:: Your assignment ::
Scan the lines below for "trimStart" and copy the matches.

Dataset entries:
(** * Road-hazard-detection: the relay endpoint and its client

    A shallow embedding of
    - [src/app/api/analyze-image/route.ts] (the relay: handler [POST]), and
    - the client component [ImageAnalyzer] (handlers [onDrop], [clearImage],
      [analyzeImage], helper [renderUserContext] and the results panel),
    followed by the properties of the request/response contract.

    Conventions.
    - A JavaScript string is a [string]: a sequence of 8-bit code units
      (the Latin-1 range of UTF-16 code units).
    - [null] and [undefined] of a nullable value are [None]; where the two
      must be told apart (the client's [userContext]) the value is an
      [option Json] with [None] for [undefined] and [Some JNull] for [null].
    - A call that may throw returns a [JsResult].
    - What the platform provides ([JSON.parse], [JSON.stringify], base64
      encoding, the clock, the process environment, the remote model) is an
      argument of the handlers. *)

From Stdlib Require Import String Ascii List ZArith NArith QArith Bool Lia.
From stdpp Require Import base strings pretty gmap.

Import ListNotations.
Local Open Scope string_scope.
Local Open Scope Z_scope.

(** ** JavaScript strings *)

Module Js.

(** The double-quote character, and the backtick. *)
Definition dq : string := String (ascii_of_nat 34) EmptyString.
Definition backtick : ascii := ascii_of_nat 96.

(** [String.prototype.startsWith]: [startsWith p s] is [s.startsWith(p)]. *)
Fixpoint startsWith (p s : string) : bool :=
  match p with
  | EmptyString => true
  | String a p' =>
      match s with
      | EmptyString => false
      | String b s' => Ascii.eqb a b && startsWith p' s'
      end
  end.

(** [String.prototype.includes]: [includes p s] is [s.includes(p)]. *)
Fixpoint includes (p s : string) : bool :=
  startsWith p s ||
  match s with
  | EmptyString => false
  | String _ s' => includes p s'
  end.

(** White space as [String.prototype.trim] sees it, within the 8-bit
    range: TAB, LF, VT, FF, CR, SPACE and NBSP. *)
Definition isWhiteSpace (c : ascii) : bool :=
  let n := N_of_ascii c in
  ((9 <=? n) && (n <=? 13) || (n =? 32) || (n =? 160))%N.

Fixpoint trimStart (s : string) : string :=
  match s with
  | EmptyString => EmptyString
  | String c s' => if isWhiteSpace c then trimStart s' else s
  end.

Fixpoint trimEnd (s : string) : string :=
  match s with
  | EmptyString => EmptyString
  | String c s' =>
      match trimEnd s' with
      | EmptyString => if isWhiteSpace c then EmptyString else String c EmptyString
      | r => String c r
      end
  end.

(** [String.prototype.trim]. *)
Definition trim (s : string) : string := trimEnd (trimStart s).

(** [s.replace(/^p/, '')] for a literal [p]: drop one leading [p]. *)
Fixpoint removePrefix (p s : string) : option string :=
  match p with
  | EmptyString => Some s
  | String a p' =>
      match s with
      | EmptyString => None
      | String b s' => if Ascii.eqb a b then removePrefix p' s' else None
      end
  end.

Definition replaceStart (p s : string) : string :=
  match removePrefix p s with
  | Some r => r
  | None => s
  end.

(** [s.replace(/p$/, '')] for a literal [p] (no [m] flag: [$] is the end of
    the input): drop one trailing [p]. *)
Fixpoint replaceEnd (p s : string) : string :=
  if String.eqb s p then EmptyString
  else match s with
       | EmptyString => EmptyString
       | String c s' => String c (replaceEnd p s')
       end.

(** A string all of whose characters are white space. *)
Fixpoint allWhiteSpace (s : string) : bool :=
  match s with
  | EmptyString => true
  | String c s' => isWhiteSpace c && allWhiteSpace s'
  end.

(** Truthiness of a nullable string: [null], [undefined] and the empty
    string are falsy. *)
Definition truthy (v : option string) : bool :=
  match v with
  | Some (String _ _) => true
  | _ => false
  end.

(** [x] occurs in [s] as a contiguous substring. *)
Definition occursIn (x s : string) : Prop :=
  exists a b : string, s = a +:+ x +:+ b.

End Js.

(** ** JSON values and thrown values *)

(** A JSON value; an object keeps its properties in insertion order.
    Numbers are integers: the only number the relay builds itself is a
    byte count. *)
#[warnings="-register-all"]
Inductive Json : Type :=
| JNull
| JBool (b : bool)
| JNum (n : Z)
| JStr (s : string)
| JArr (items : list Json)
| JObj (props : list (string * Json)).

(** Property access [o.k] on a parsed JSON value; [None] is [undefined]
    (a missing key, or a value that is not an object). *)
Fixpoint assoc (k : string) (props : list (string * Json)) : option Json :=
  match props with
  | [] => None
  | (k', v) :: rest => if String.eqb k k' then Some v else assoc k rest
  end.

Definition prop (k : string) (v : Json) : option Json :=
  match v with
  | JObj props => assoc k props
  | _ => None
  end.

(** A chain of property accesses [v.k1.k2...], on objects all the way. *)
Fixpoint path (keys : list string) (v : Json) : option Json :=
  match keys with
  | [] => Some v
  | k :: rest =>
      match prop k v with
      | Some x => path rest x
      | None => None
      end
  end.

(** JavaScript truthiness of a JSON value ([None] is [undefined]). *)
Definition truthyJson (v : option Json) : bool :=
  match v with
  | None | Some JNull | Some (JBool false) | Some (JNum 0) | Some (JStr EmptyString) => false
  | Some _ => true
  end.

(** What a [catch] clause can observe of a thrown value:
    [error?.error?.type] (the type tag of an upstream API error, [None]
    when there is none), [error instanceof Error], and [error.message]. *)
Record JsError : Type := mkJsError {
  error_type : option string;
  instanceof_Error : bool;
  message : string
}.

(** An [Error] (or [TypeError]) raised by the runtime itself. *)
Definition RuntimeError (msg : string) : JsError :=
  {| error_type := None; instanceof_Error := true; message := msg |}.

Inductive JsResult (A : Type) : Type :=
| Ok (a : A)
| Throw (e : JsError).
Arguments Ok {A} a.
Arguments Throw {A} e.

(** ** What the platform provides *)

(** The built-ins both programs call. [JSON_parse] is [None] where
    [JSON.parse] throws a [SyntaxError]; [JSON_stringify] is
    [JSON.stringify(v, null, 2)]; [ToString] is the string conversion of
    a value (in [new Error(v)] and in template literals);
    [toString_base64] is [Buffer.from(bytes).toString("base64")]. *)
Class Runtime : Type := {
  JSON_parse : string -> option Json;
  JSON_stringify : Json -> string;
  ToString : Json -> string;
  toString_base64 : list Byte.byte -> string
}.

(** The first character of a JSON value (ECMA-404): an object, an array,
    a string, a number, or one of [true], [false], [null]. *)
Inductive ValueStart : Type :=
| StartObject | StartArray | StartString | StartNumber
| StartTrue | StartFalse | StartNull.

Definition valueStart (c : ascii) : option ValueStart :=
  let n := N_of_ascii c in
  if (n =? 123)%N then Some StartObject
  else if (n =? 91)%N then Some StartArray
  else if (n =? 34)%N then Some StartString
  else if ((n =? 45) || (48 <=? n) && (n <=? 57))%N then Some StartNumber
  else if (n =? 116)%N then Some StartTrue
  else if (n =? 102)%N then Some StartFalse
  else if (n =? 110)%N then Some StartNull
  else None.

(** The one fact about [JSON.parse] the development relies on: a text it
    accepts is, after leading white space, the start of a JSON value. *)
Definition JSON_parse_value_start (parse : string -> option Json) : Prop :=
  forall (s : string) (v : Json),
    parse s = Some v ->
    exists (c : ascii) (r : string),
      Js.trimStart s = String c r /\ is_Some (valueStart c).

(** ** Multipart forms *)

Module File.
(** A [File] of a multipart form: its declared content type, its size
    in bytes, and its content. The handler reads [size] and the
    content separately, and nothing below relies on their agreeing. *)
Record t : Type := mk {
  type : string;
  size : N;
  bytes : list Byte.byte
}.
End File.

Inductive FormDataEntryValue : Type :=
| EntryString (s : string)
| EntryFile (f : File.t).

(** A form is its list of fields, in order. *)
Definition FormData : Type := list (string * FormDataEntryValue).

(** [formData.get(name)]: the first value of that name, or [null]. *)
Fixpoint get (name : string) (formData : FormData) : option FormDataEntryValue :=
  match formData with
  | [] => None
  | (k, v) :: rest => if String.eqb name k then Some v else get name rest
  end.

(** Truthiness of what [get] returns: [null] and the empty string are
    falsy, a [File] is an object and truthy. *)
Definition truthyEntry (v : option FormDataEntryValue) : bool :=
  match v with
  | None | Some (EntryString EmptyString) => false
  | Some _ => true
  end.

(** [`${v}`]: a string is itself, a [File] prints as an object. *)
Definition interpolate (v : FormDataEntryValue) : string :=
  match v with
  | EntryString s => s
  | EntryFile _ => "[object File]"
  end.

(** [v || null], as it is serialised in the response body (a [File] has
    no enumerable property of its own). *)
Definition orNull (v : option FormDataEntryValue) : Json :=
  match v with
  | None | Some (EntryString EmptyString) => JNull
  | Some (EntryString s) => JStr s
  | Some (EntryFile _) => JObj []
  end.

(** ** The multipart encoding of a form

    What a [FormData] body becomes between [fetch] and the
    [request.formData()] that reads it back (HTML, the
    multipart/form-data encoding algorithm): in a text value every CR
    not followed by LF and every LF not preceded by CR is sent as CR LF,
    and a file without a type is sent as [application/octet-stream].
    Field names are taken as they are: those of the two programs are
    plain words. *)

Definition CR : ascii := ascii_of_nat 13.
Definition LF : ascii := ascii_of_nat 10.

:: Expected output ::
Fixpoint trimStart (s : string) : string :=
  | String c s' => if isWhiteSpace c then trimStart s' else s
Definition trim (s : string) : string := trimEnd (trimStart s).
      Js.trimStart s = String c r /\ is_Some (valueStart c).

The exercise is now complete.